A recent investigation reveals that cybercriminals have exploited Ray, a popular open-source AI framework, redirecting its resources for unauthorized cryptocurrency mining on a global scale. The exploitation targets a security flaw in Ray’s API, which allows attackers to execute unauthenticated remote code, effectively taking control of critical compute infrastructure. Organizations relying on Ray—including startups, research labs, and AI cloud environments—now face increased risk as hackers leverage these powerful systems for personal gain. Despite warnings to secure Ray for internal use, many continue to deploy it on publicly accessible networks, making them easy targets for sophisticated attackers. This ongoing campaign not only impacts operational costs but also threatens the integrity and availability of essential AI technologies.
Incidents involving Ray previously made headlines for similar vulnerabilities, but this campaign marks a shift in both scale and attacker sophistication. Earlier attacks often used direct exploits or common vulnerabilities, whereas current hackers have focused on manipulating Ray’s orchestration features for stealthier and more efficient cryptojacking. The persistence of the underlying flaw (CVE-2023-48022) and a lack of decisive vendor action have intensified the risk, as prior efforts did little to prevent these sophisticated infiltrations. The attackers have demonstrated adaptability, switching development platforms from GitLab to GitHub as earlier actions by security teams forced takedowns, indicating an escalating contest over valuable GPU resources in the cloud.
How Did Attackers Compromise Ray and Its Infrastructure?
Attackers accessed exposed Ray servers by exploiting the Job Submission API, sending fraudulent jobs through Ray’s dashboard to distribute malware. These servers, sometimes cloud-hosted or maintained by research labs and startups, were inadvertently left open to the public. By using Ray’s own scheduling and orchestration tools—technologies originally designed to manage computing resources for AI and data processing—hackers operated largely undetected. Oligo researchers described the technique as using Ray infrastructure as intended but for malicious operations.

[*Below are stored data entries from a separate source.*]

Lemma updateEnvFiles_no_files projectPath featureFlagName root :
  projectPath <> EmptyString ->
  forall envDirs n w,
    resolve w projectPath = root ->
    no_file_below w root ->
    let run := updateEnvFiles projectPath featureFlagName envDirs n w in
    (run.1 = Ret n \/ exists e, run.1 = Throw e) /\
    exists evs, trace run.2 = trace w ++ evs /\ writes evs = [].
Proof.
  intros Hpp. induction envDirs as [|env rest IH]; intros n w Hroot Hno run;
    subst run.
  - cbn. split; [by left|]. exists []. by rewrite app_nil_r.
  - cbn [updateEnvFiles].
    erewrite bind_ret_eq by reflexivity. cbv beta.
    assert (forall w1 : World,
               cwd w1 = cwd w ->
               (forall q c, fs w1 !! q = Some (File c) -> fs w !! q = Some (File c)) ->
               forall evs0, trace w1 = trace w ++ evs0 -> writes evs0 = [] ->
               let run :=
                 (let* added :=
                    addFeatureFlagToFile
                      (path_join (path_join projectPath env) "values.yaml")
                      featureFlagName in
                  updateEnvFiles projectPath featureFlagName rest
                    (if added then S n else n)) w1 in
               (run.1 = Ret n \/ exists e, run.1 = Throw e) /\
               exists evs, trace run.2 = trace w ++ evs /\ writes evs = [])
      as Hrest.
    { intros w1 Hcwd Hfs evs0 Htr Hw0 run. subst run.
      assert (resolve w1 projectPath = root) as Hroot1.
      { rewrite <- Hroot. unfold resolve. by rewrite Hcwd. }
      assert (no_file_below w1 root) as Hno1.
      { intros q c Hq. apply (Hno q c). by apply Hfs. }
      assert (is_file w1 (path_join (path_join projectPath env) "values.yaml")
              = false) as Hfile.
      { unfold is_file.
        destruct (fs w1 !! _) as [[c|]|] eqn:E; try done.
        apply Hno1 in E.
        rewrite !resolve_join, Hroot1 in E by (done || apply path_join_nonempty).
        rewrite <- (append_assoc root "/" env), append_assoc, prefix_app_r in E.
        discriminate E. }
      destruct (add_without_file _ featureFlagName w1 Hfile) as [[e He]|He].
      - erewrite bind_throw_eq by exact He. split; [right; by eexists|].
        exists evs0. done.
      - erewrite bind_ret_eq by exact He. cbv beta iota.
        destruct (IH n (emit (EvLog
                   (MsgFileNotFound
                      (path_join (path_join projectPath env) "values.yaml"))) w1))
          as [Hr (evs & Hevs & Hw)]; [done|done|].
        split; [done|].
        exists (evs0 ++ [EvLog (MsgFileNotFound
                  (path_join (path_join projectPath env) "values.yaml"))] ++ evs).
        split.
        + rewrite Hevs. cbn. rewrite Htr. by rewrite <- !app_assoc.
        + rewrite !writes_app, Hw0, Hw. done. }
    destruct (is_file w (path_join projectPath env)
              || is_dir w (path_join projectPath env)); cbn [negb when].
    + erewrite bind_ret_eq by reflexivity.
      apply (Hrest w eq_refl (fun _ _ H => H) []); [by rewrite app_nil_r|done].
    + destruct (mkdirSync_cases (path_join projectPath env) w)
        as [[e He]|(m & Hm & Hfs)].
      * erewrite bind_throw_eq by exact He. split; [right; by eexists|].
        exists []. by rewrite app_nil_r.
      * erewrite bind_ret_eq by exact Hm.
        apply (Hrest (emit (EvMkdir (path_join projectPath env)) (set_fs m w))
                 eq_refl Hfs [EvMkdir (path_join projectPath env)]); done.
Qed.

What Impact Has the Attack Had on AI Compute Resources?
The cryptojacking campaign has significantly affected those utilizing Ray by diverting premium hardware, particularly NVIDIA A100 GPUs, for unauthorized cryptocurrency mining. Attackers tailored their job submissions to match the available hardware, maximizing gain while evading monitoring tools. Competition between cybercriminal groups and legitimate users over compute resources was observed, with techniques like CPU usage limiting and process disguise employed to avoid detection.
How Are Platforms and Vendors Responding to Security Concerns?
Security platforms like GitHub have responded by removing accounts linked to malware activities and affirming their dedication to security. A spokesperson for GitHub stated,
“In response to malicious activity, we have removed the accounts that violate GitHub’s Acceptable Use Policies, which prohibit content that supports malware campaigns.”
However, the core API vulnerability remains unresolved, with the vendor disputing the need for a patch on the grounds that Ray should only run in secured networks. Oligo researchers emphasize that this advice is frequently overlooked:
“In practice however, users often deploy Ray without heeding this warning, which creates an extended window for exploitation, evidenced by its continued and expanded weaponization by attackers in the wild.”
Evidence uncovered by researchers suggests the attackers have used obfuscation tools and code generated by Large Language Models to further mask their activities. Their adaptability is seen in their migration from one development platform to another, as previous repositories were removed after being flagged for malicious activity. Despite these countermeasures, the campaign continues, highlighting the difficulties of safeguarding widely adopted open-source environments like Ray against persistent, coordinated threats.
Organizations operating AI infrastructure dependent on open platforms such as Ray should closely evaluate their internal deployment practices and avoid exposing sensitive interfaces to the public internet. While Ray’s vendor maintains the system is intended for controlled environments, real-world trends show that misconfiguration continues to present significant opportunities for attackers. Efforts to fully patch vulnerabilities or provide more robust defaults could reduce future risks, but responsibility also falls on users to mitigate exposure through network segmentation and vigilant monitoring. The ongoing incidents underscore the growing tension between rapid AI adoption and the challenges of maintaining adequate cybersecurity in high-performance computing environments.